Inductive error :=
| UTF16 | UnclosedHeader (line : nat) | EmptySectionName (line : nat) | EmptyKeyName (line : nat)
| MissingKeyQuote (line : nat) | NoDelimiter (line : nat) | MissingQuote (line : nat)
| NoQuoting (s k : bytes) | UTF16Document | ReadError (path : bytes) | NoSection | EmptyName.

Definition bomUTF8 : bytes := ["239"; "187"; "191"]%char.
Definition bomUTF16BE : bytes := ["254"; "255"]%char.
Definition bomUTF16LE : bytes := ["255"; "254"]%char.

(** ** The parser *)

Record parser := mkParser { rest : bytes; pos : nat }.

Definition eof (p : parser) : bool := match rest p with [] => true | _ => false end.

Fixpoint line (l : bytes) : bytes * bytes :=
  match l with
  | [] => ([], [])
  | c :: l => if Ascii.eqb c newline then ([c], l) else let '(a, r) := line l in (c :: a, r)
  end.

Definition readLine (p : parser) : bytes * parser :=
  let '(l, r) := line (rest p) in (l, mkParser r (pos p + length l)).

(** [data[p.pos:q.pos]], [q] being further in the document than [p]. *)
Definition between (p q : parser) : bytes := take (length (rest p) - length (rest q)) (rest p).

Definition isContinuationIndent (c : ascii) : bool := Ascii.eqb c " " || Ascii.eqb c "009" || Ascii.eqb c "012".

Definition startsIndented (l : bytes) : bool := match l with c :: _ => isContinuationIndent c | [] => false end.

Definition lineNumber (data : bytes) (offset : nat) : nat :=
  1 + length (filter (fun c => c = newline) (take offset data)).

(** The name and the offset of the value in the line. *)
Definition readKeyName (delimiters l : bytes) : (nat -> error) + bytes * nat :=
  let quote :=
    match l with
    | c :: _ =>
        if Ascii.eqb c dquote then
          if (6 <? length l)%nat && HasPrefix l [dquote; dquote; dquote] then [dquote; dquote; dquote] else [dquote]
        else if Ascii.eqb c "`" then ["`"%char] else []
    | [] => []
    end in
  let startIdx := length quote in
  if bool_decide (quote <> []) then
    match Index (drop startIdx l) quote with
    | None => inl MissingKeyQuote
    | Some i =>
        let at_ := i + startIdx in
        match IndexAny (drop (at_ + startIdx) l) delimiters with
        | None => inl NoDelimiter
        | Some i => inr (TrimSpace (slice l startIdx at_), at_ + i + startIdx + 1)
        end
    end
  else
    match IndexAny l delimiters with
    | None => inl NoDelimiter
    | Some 0 => inl EmptyKeyName
    | Some endIdx => inr (TrimSpace (take endIdx l), endIdx + 1)
    end.

Definition hasSurroundedQuote (l : bytes) (quote : ascii) : bool := ini.hasSurroundedQuote (String.string_of_list_ascii l) quote.

(** A value, where it is in the document, and whether that can be substituted. *)
Record Value := mkValue { text : bytes; from : nat; upto : nat; span : bool }.

(** The loops read a line at each round: the bytes left are enough rounds. *)
Fixpoint readContinuedValue (fuel : nat) (val : bytes) (valueStart valueEnd : nat) (p : parser) : Value * parser :=
  match fuel with
  | O => (mkValue val valueStart valueEnd true, p)
  | S fuel =>
      if eof p then (mkValue val valueStart valueEnd true, p)
      else
        let '(l, q) := readLine p in
        if negb (startsIndented l) then (mkValue val valueStart valueEnd true, p)
        else
          let content := if endsWithLineBreak l then removelast l else l in
          readContinuedValue fuel (val ++ newline :: content)%list valueStart (pos p + length content) q
  end.

Fixpoint readQuotedLines (fuel : nat) (val quote : bytes) (valueStart : nat) (p : parser) : option (Value * parser) :=
  match fuel with
  | O => None
  | S fuel =>
      if eof p then None
      else
        let '(next, q) := readLine p in
        match LastIndex next quote with
        | Some i => Some (mkValue (val ++ take i next)%list valueStart (pos p + i) true, q)
        | None => readQuotedLines fuel (val ++ next)%list quote valueStart q
        end
  end.

Definition readQuotedMultilines (l quote : bytes) (valueStart : nat) (p : parser) : option (Value * parser) :=
  readQuotedLines (S (length (rest p))) (drop (length quote) l) quote valueStart p.

Fixpoint readContinuationLines (fuel : nat) (val : bytes) (p : parser) : bytes * parser :=
  match fuel with
  | O => (val, p)
  | S fuel =>
      if eof p then (val, p)
      else
        let '(l, q) := readLine p in
        let next := TrimSpace l in
        if bool_decide (next = []) then (val, q)
        else
          let val := (val ++ next)%list in
          if bool_decide (lastByte val = Some backslash) then readContinuationLines fuel (removelast val) q else (val, q)
  end.

(** Where an inline comment starts in a value. *)
Definition commentIndex (o : Options) (seg : bytes) : option nat :=
  if SpaceBeforeInlineComment o then
    match Index seg (lit " #") with Some i => Some i | None => Index seg (lit " ;") end
  else IndexAny seg (lit "#;").

(** The end of the value in its line. *)
Definition valueLen (o : Options) (l : bytes) (hi : nat) : nat :=
  if IgnoreInlineComment o then hi
  else match commentIndex o (take hi l) with Some i => trimRightSpaceLen (take i l) | None => hi end.

(** The spaces and the tabs that head a line. *)
Fixpoint blanks (l : bytes) : nat :=
  match l with c :: l => if Ascii.eqb c " " || Ascii.eqb c "009" then S (blanks l) else 0 | [] => 0 end.

(** [None]: a quote is missing. *)
Definition readValue (o : Options) (base : nat) (l : bytes) (p : parser) : option (Value * parser) :=
  let trimmed := trimLeftSpace l in
  let start := base + length l - length trimmed in
  let fuel := length (rest p) in
  match trimmed with
  | [] =>
      let anchor := blanks l in
      let start := base + anchor in
      if AllowPythonMultilineValues o && endsWithLineBreak l then Some (readContinuedValue fuel [] start start p)
      else Some (mkValue [] start start true, p)
  | c :: _ =>
      let quote :=
        if (3 <? length trimmed)%nat && HasPrefix trimmed [dquote; dquote; dquote] then [dquote; dquote; dquote]
        else if Ascii.eqb c "`" then ["`"%char] else [] in
      if bool_decide (quote <> []) then
        let startIdx := length quote in
        match LastIndex (drop startIdx trimmed) quote with
        | None => readQuotedMultilines trimmed quote (start + startIdx) p
        | Some i =>
            Some (mkValue (slice trimmed startIdx (i + startIdx)) (start + startIdx) (start + startIdx + i) true, p)
        end
      else
        let hi := trimRightSpaceLen trimmed in
        if negb (IgnoreContinuation o) && bool_decide (lastByte (take hi trimmed) = Some backslash) then
          let '(val, q) := readContinuationLines fuel (take (hi - 1) trimmed) p in
          Some (mkValue val start (pos q) false, q)
        else
          let hi := valueLen o trimmed hi in
          let seg := take hi trimmed in
          if hasSurroundedQuote seg "'" || hasSurroundedQuote seg dquote then
            Some (mkValue (slice seg 1 (hi - 1)) (start + 1) (start + hi - 1) true, p)
          else if AllowPythonMultilineValues o && endsWithLineBreak trimmed then
            Some (readContinuedValue fuel seg start (start + hi) p)
          else Some (mkValue seg start (start + hi) true, p)
  end.

(** ** The document *)

Definition newFile (o : Options) : File :=
  mkFile (Format_withDefaults (mkFormat [] [] true true)) (withDefaults o) [] [] [] [] [].
Lemma Reads_local o b k v r : KeyValueDelimiters o = lit "=:" ->
  Reads o (b ++ r)%list (Entry k v) r -> closed b -> b <> [] -> (joins o b -> r <> [] \/ ~ pending b) -> good o b k v.
Proof.
  intros Ho H Hb Hne Hj. destruct (closed_line b Hb Hne) as (ln & b' & Eb & Hb' & Hln & Hline).
  inversion H as [| |l ln' q k' lv v' r' Hl El Ef Hv]; subst k' v' r' l. rewrite Hline in El. injection El as <- <-.
  assert (forall v r X, ReadsValue o lv (b' ++ X)%list v r -> Reads o (b ++ X)%list (Entry k v) r) as Hre.
  { intros v0 r0 X Hv0. eapply R_entry; [|by rewrite Hline|exact Ef|exact Hv0]. intros Hn. by apply app_eq_nil in Hn as [-> _]. }
  destruct (lineOf_key o ln k lv Ho Ef ltac:(by right)) as ([w Hw] & Hone & _ & _).
  unfold good. pose proof (classify_ok o lv Hone) as Hok. unfold ReadsValue in Hv, Hre.
  destruct (classify o lv) as [x|seg|quote x|x] eqn:Ec.
  - destruct Hv as [-> Hv]. assert (b' = []) as ->.
    { apply (f_equal length) in Hv. rewrite length_app in Hv. destruct b'; [done|simpl in Hv; lia]. }
    split; [|left]; intros X; [intros _|]; by apply Hre.
  - destruct Hv as (t & -> & Hc). destruct (Continued_local _ _ _ Hc Hb') as [H1 H2]. split; [|right].
    + intros X HX. apply Hre. exists t. split; [done|by apply H1].
    + intros X HX. destruct (H2 X HX) as (t' & r' & Ht' & Hc' & Hj'). exists (seg ++ t ++ t')%list, r'. split_and!; [| |done].
      * intros Hn. rewrite app_assoc in Hn. apply (f_equal length) in Hn. rewrite (length_app _ t') in Hn. destruct t'; [done|simpl in Hn; lia].
      * apply Hre. by exists (t ++ t')%list.
  - destruct Hv as (t & -> & Hc). split; [|left]; intros X; [intros _|]; apply Hre; exists t; (split; [done|by eapply Closing_local]).
  - assert (forall X, Joining x (b' ++ X)%list v X) as HJ.
    { destruct Hok as (_ & w' & Ew & Ew'). apply (Joining_local x b' v r ln Hv Hb').
      - rewrite Hw. destruct (trimLeft_suffix lv) as [s Hs]. rewrite Hs, Ew, !app_assoc. unfold pending, lastByte.
        rewrite trimRight_app, Ew', last_snoc by done. done.
      - rewrite <- Eb. apply Hj. exists k, lv, x. split; [|done]. specialize (Hline []). rewrite !app_nil_r in Hline. by rewrite Hline. }
    split; [|left]; intros X; [intros _|]; apply Hre; apply HJ.
Qed.

End inilocal.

* Problem description *
Note how many lines in the material hold the word "None", and give that number by itself.

* Expected answer *
10